Which leaves us back where we started. As the death toll approaches 1,000, are the means that Israel and Hamas are employing "proportional"? Like Hezbollah in Lebanon, Hamas uses the civilian infrastructure as military cover; as it did in Lebanon and in Gaza before, Israel deliberately targets the civilian infrastructure. Article 51(5) is difficult to apply to Israel's actions because the military goal of the operation is difficult to define. If the idea was to impair Hamas' future ability to launch rocket attacks, the calculation seems to be in doubt: Israeli intelligence officials have been quoted as saying that Hamas has lost only a few hundred of its estimated 20,000 fighters and retains significant supplies of rockets.

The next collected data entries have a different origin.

Definition ex_lost_channels : RelayChannels :=
  {| to_relay := drop_rx (channel CHANNEL_CAP); from_relay := Chan.with_queue (channel CHANNEL_CAP) [ex_page];
     pending_download := []; uploaded := []; downloaded := []; relay_got := []; relay_put := ex_page |}.

Lemma ex_lost_session : sessions ex_lost !! view_key ex_syn = Some (set_relay ex_session (Some ex_lost_channels)).
Proof. vm_compute. reflexivity. Qed.


(** It never reaches the socket: the next turn of the loop ends the session. *)
Lemma ended_relay_drops_download_witness :
  downloaded ex_lost_channels = [] /\
  exists e', @session_turn ex_smoltcp (view_key ex_syn) ex_lost = Some (e', true) /\
    sessions (close_session e' (view_key ex_syn)) = delete (view_key ex_syn) (sessions ex_lost).
Proof.
  split; [reflexivity |].
  destruct (@ended_relay_drops_download ex_smoltcp (view_key ex_syn) ex_lost _ ex_lost_channels ex_lost_session eq_refl eq_refl)
    as (e' & Ht & _ & _ & Hc & _).
  exists e'. exact (conj Ht Hc).
Defined.
(** C31: in every run of a session, whatever routers are active meanwhile, nothing is
    opened for DNS over TLS, a private address, or a fake address without a name.
    The name the decision is about is the one of the fake DNS, or else the one in
    the first bytes of the device. A stream of the proxy is asked for (with the
    name and port, or the address, as its target) only if an active router answered
    Proxy, a direct connection is made only if one answered Direct, or Proxy while
    the configuration sends sessions direct when the servers are down; so what every
    router blocks never leaves the device. *)
Theorem session_obeys_routing t0 dst domain rx tx t s :
  sess_reach t0 dst domain rx tx t s ->
  (match domain with Some d => s_domain s = Some d | None => peeking (s_pc s) = false -> extract_sni (taken s) = Some (s_domain s) end) /\
  (uses_proxy (s_pc s) || uses_direct (s_pc s) = true ->
   sock_port dst <> 853 /\ is_private_ip (sock_ip dst) = false /\ (is_fake_sock dst = true -> s_domain s <> None)) /\
  (uses_proxy (s_pc s) = true -> exists router, routers router /\ resolve router (s_domain s) (sock_ip dst) = Proxy) /\
  (uses_direct (s_pc s) = true ->
   exists router, routers router /\
     (resolve router (s_domain s) (sock_ip dst) = Direct \/
      resolve router (s_domain s) (sock_ip dst) = Proxy /\ on_server_down = Direct)) /\
  (forall target initial, s_pc s = Opening target initial ->
     target = match s_domain s with Some d => TDomain d (sock_port dst) | None => TIp dst end) /\
  (forall addr initial, s_pc s = Connecting addr initial ->
     sock_port addr = sock_port dst /\ (addr = dst \/ is_fake_sock dst = true)).
Proof.
  intros Hr. pose proof (sess_reach_ok _ _ _ _ _ _ _ Hr) as [Hp _]. pose proof (sess_reach_named _ _ _ _ _ _ _ Hr) as [Hd Hn].
  subst dst. split. { destruct domain; [apply Hn |]. intros Hk. by rewrite Hk in Hn. }
  assert (Hw : went_direct s -> exists router, routers router /\
     (resolve router (s_domain s) (sock_ip (s_dst s)) = Direct \/
      resolve router (s_domain s) (sock_ip (s_dst s)) = Proxy /\ on_server_down = Direct)).
  { intros [(router & HR & E) | [(router & HR & E) Ho]]; exists router; split; [done | by left | done | by right]. }
  unfold pc_ok in Hp. destruct (s_pc s) as [| | target initial | name initial | addr initial | r | res [r |]]; cbn [uses_proxy uses_direct orb negb].
  - split_and!; done.
  - split_and!; done.
  - destruct Hp as (Hg & _ & Ht & Hdec). split_and!; try done. by intros ? ? [= <- <-].
  - destruct Hp as (Hg & _ & _ & _ & Hdir). split_and!; try done. intros _. by apply Hw.
  - destruct Hp as (Hg & _ & Hdir & Hport & Ha). split_and!; try done; [intros _; by apply Hw |]. by intros ? ? [= <- <-].
  - destruct Hp as (Hg & _ & _ & Hdec). destruct (rr_mux r); cbn [negb]; split_and!; try done. intros _. by apply Hw.
  - destruct Hp as (Hg & _ & _ & _ & Hdec). destruct (rr_mux r); cbn [negb]; split_and!; try done. intros _. by apply Hw.
  - split_and!; done.
Qed.

(** in every run the bytes of the device reach the target in order, from the
    very first one, also those that were peeked for a name: what was taken is what
    was written plus what is being written, and what the engine sent is what was
    taken plus what waits in the channel; likewise what was read from the target is
    what was handed to the engine plus the chunk in hand. The idle timer of either
    side ends a direct session only if neither side has moved a byte for 300
    seconds, and otherwise changes nothing but its deadline. *)
Theorem session_relays_bytes t0 dst domain rx tx t s r :
  sess_reach t0 dst domain rx tx t s -> s_pc s = Relaying r ->
  fed s = taken s ++ rr_taken r ++ concat (Chan.queue (data_rx s)) /\
  taken s ++ rr_taken r = rr_sent r ++ up_rest r /\
  rr_read r = rr_delivered r ++ down_rest r /\
  forall t' router ev s', t <= t' -> ev = EvTimeout \/ ev = EvReadTimeout ->
    session_step t' router on_server_down ev s = Some s' ->
    (s_pc s' = Finished (Ok tt) (Some r) /\ Forall (fun x => x + IDLE_TIMEOUT <= t') (rr_start r :: rr_activity r)) \/
    (exists r', s_pc s' = Relaying r' /\ rr_sent r' = rr_sent r /\ up_rest r' = up_rest r /\ rr_delivered r' = rr_delivered r /\
       down_rest r' = down_rest r /\ t' < rr_last r + IDLE_TIMEOUT).
Proof.
  intros Hr Hpc. pose proof (sess_reach_ok _ _ _ _ _ _ _ Hr) as [Hp Hf]. unfold run_taken, pc_ok in *. rewrite Hpc in Hp, Hf.
  destruct Hp as (_ & Ht & [H1 H2 H3 H4] & _). split_and!; [done | by rewrite Ht | done |].
  intros t' router ev s' Htt Hev Hs.
  assert (Hend : forall s1, idle_left t' (rr_last r) = 0 -> s1 = relay_over s r (Ok tt) ->
    s_pc s1 = Finished (Ok tt) (Some r) /\ Forall (fun x => x + IDLE_TIMEOUT <= t') (rr_start r :: rr_activity r)).
  { intros s1 Hz%idle_left_zero ->. split; [done |]. constructor; [lia |]. eapply Forall_impl; [exact H4 |]. cbn. lia. }
  unfold session_step in Hs. rewrite Hpc in Hs. destruct Hev as [-> | ->]; cbn [relay_step] in Hs; destruct (rr_mux r); try done.
  - destruct (rr_up r) as [rest | deadline |] eqn:Eu; try done. destruct (poll_recv (data_rx s)); try done.
    destruct (deadline <=? t'); [| done]. destruct (Z.eqb_spec (idle_left t' (rr_last r)) 0) as [Hz | Hz]; cbn [negb] in Hs; injection Hs as Hs'.
    + left. by apply Hend.
    + right. subst s'. eexists. split; [reflexivity |]. unfold up_rest, down_rest. cbn. rewrite Eu. split_and!; try done.
      by apply idle_left_pos.
  - destruct (rr_down r) as [deadline |] eqn:Edn; [| done].
    destruct (deadline <=? t'); [| done]. destruct (Z.eqb_spec (idle_left t' (rr_last r)) 0) as [Hz | Hz]; cbn [negb] in Hs; injection Hs as Hs'.
    + left. by apply Hend.
    + right. subst s'. eexists. split; [reflexivity |]. unfold up_rest, down_rest. cbn. rewrite Edn. split_and!; try done.
      by apply idle_left_pos.
Qed.

End runs.
(** ** A ClientHello in pieces *)

(** [n] messages in a row, before any timer fires. *)
Fixpoint messages (n : nat) (now : Z) (router : Router) (on_server_down : Action) (s : Session) : option Session :=
  match n with
  | O => Some s
  | S n => s ← session_step now router on_server_down EvMessage s; messages n now router on_server_down s
  end.

Lemma peek_on_hello router s buf rest more dl c :
  hello_ok c -> zlen (hello_handshake c) <= 16384 -> buf ++ rest = hello_record c ++ more -> 0 < zlen buf ->
  (zlen buf < zlen (hello_record c) /\ peek_on router s buf dl = Some (with_pc s (PeekMore buf dl))) \/
  (exists s', peek_on router s buf dl = Some s' /\ s_domain s' = Some (ch_host c) /\ peeking (s_pc s') = false).
Proof.
  intros Hc Hmax E Hb. destruct (record_len_prefix c buf rest more Hc Hmax E Hb) as (want & Hw & _ & H1 & H2).
  unfold peek_on. rewrite Hw. cbn [mbind option_bind]. destruct (Z.leb_spec want (zlen buf)) as [Hle | Hgt]; [right | left].
  - specialize (H1 Hle). pose proof (record_whole c buf rest more E H1) as Hpre.
    destruct Hpre as [tail ->]. unfold peeked. rewrite extract_hello by done. cbn [mbind option_bind].
    eexists. split; [reflexivity |]. destruct (route_same router (with_domain s (Some (ch_host c))) (hello_record c ++ tail)) as (_ & Ed & _ & Hp).
    by rewrite Ed, Hp.
  - split; [| done]. destruct (Z.lt_ge_cases (zlen buf) (zlen (hello_record c))); [done |]. specialize (H2 ltac:(lia)). lia.
Qed.

Lemma messages_hello router osd now c more dl : hello_ok c -> zlen (hello_handshake c) <= 16384 -> forall ms buf s,
  s_pc s = PeekMore buf dl -> Chan.queue (data_rx s) = ms -> buf ++ concat ms = hello_record c ++ more ->
  0 < zlen buf < zlen (hello_record c) ->
  exists n s', messages n now router osd s = Some s' /\ s_domain s' = Some (ch_host c) /\ peeking (s_pc s') = false.
Proof.
  intros Hc Hmax. induction ms as [| m ms IH]; intros buf s Hpc Hq E Hb.
  - cbn [concat] in E. rewrite (app_nil_r buf) in E. rewrite E, zlen_app in Hb. pose proof (zlen_nonneg more). lia.
  - assert (Hstep : session_step now router osd EvMessage s = peek_on router (with_rx s (Chan.with_queue (data_rx s) ms) m) (buf ++ m) dl).
    { unfold session_step. rewrite Hpc. unfold poll_recv. by rewrite Hq. }
    cbn [concat] in E. rewrite app_assoc in E. set (s1 := with_rx s (Chan.with_queue (data_rx s) ms) m) in *.
    assert (Hb' : 0 < zlen (buf ++ m)) by (rewrite zlen_app; pose proof (zlen_nonneg m); lia).
    destruct (peek_on_hello router s1 (buf ++ m) (concat ms) more dl c Hc Hmax E Hb') as [[Hlt Hp] | (s' & Hp & Hd & Hpk)].
    + destruct (IH (buf ++ m) (with_pc s1 (PeekMore (buf ++ m) dl)) eq_refl eq_refl E ltac:(lia)) as (n & s' & Hn & Hd & Hpk).
      exists (S n), s'. cbn [messages]. rewrite Hstep, Hp. by split_and!.
    + exists 1%nat, s'. cbn [messages]. rewrite Hstep, Hp. by split_and!.
Qed.
(* ===== verification/Delivery.v ===== *)
(** * Delivery of presets from the hub to its clients
      (xr-hub/src/api/presets.rs with xr-core/src/presets.rs)

    The hub of [Presets] and any number of clients, each a watch loop with its cache
    directory and at most one HTTP exchange under way. A request reaches the hub, is
    answered against the state of that moment, and the answer travels back; either way it
    may be lost. Administrators publish, and hub and clients restart, in between. The
    list of published presets, the presets a client accepted and the rules it handed on
    are ghosts that no step reads. *)

From S2P Require Import Prelude Text Order UserRule Share Hub Presets.

(** ** State *)

(** The exchange of a client: none, a waiting request at the hub, a connection that died
    with the hub, an answer under way. *)
Inductive ClientNet :=
| NIdle
| NWaiter (w : Waiter)
| NDead
| NList (r : HttpReply (list PresetSummary))
| NPreset (r : HttpReply Preset)
| NWait (r : HttpReply Preset).

Record Client := {
  cl_watch : Watch; cl_net : ClientNet; cl_disk : Disk;
  cl_got : list Preset;
  cl_rules : list RoutingConfig
}.

Record Sys := { sy_hub : PresetHub; sy_clients : gmap nat Client; sy_hist : list Preset }.

Definition Sys_init (signing : option bytes) : Sys :=
  {| sy_hub := {| ph_presets := ∅; ph_disk := ∅; ph_gen := 0; ph_signing := signing |}; sy_clients := ∅; sy_hist := [] |}.

Definition client_cache (c : Client) : PresetCache := wl_cache (cl_watch c).
Definition client_name (c : Client) : bytes := pc_preset_name (client_cache c).

Section delivery.
Context {B64 : Base64} {ED : Ed25519} {PJ : PresetJson}.

(** ** Steps *)

(** An answer of a handler as the client's HTTP library sees it. *)
Definition http_of {A} (r : reply A) : HttpReply A := match r with Ok a => Http 200 (Ok a) | Err st => Http st (Err []) end.

Definition set_net (c : Client) (n : ClientNet) : Client :=
  {| cl_watch := cl_watch c; cl_net := n; cl_disk := cl_disk c; cl_got := cl_got c; cl_rules := cl_rules c |}.

(** The loop resumes with an event; the exchange is over. *)
Definition feed (c : Client) (ev : WatchEvent) : option Client :=
  '(w, d, o) ← watch_step (cl_disk c) (cl_watch c) ev;
  Some {| cl_watch := w; cl_net := NIdle; cl_disk := d;
          cl_got := match o with Some _ => option_list (pc_cached (wl_cache w)) ++ cl_got c | None => cl_got c end;
          cl_rules := option_list o ++ cl_rules c |}.

(** The outcome of a failed exchange, by what was awaited. *)
Definition fail_event (c : Client) (e : bytes) : option WatchEvent :=
  match wl_phase (cl_watch c) with
  | WListing => Some (EvList (NetErr e))
  | WFetching => Some (EvPreset (NetErr e) NoFault)
  | WWaiting => Some (EvWait (NetErr e) NoFault)
  | _ => None
  end.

The deeper question, of course, is whether "proportionality" remains a useful category of analysis. By any accepted interpretation, the standard has been repeatedly violated by both Israel and Hamas; in an imaginary world governed by the rule of international law, officials from both sides should be looking ahead to trials for war crimes. That's not likely to happen, although officials on both sides may not be able to travel to Europe in years to come, a distinction they will share with officials from the Bush administration, Sudan, and Gulbuddin Hekmatyar.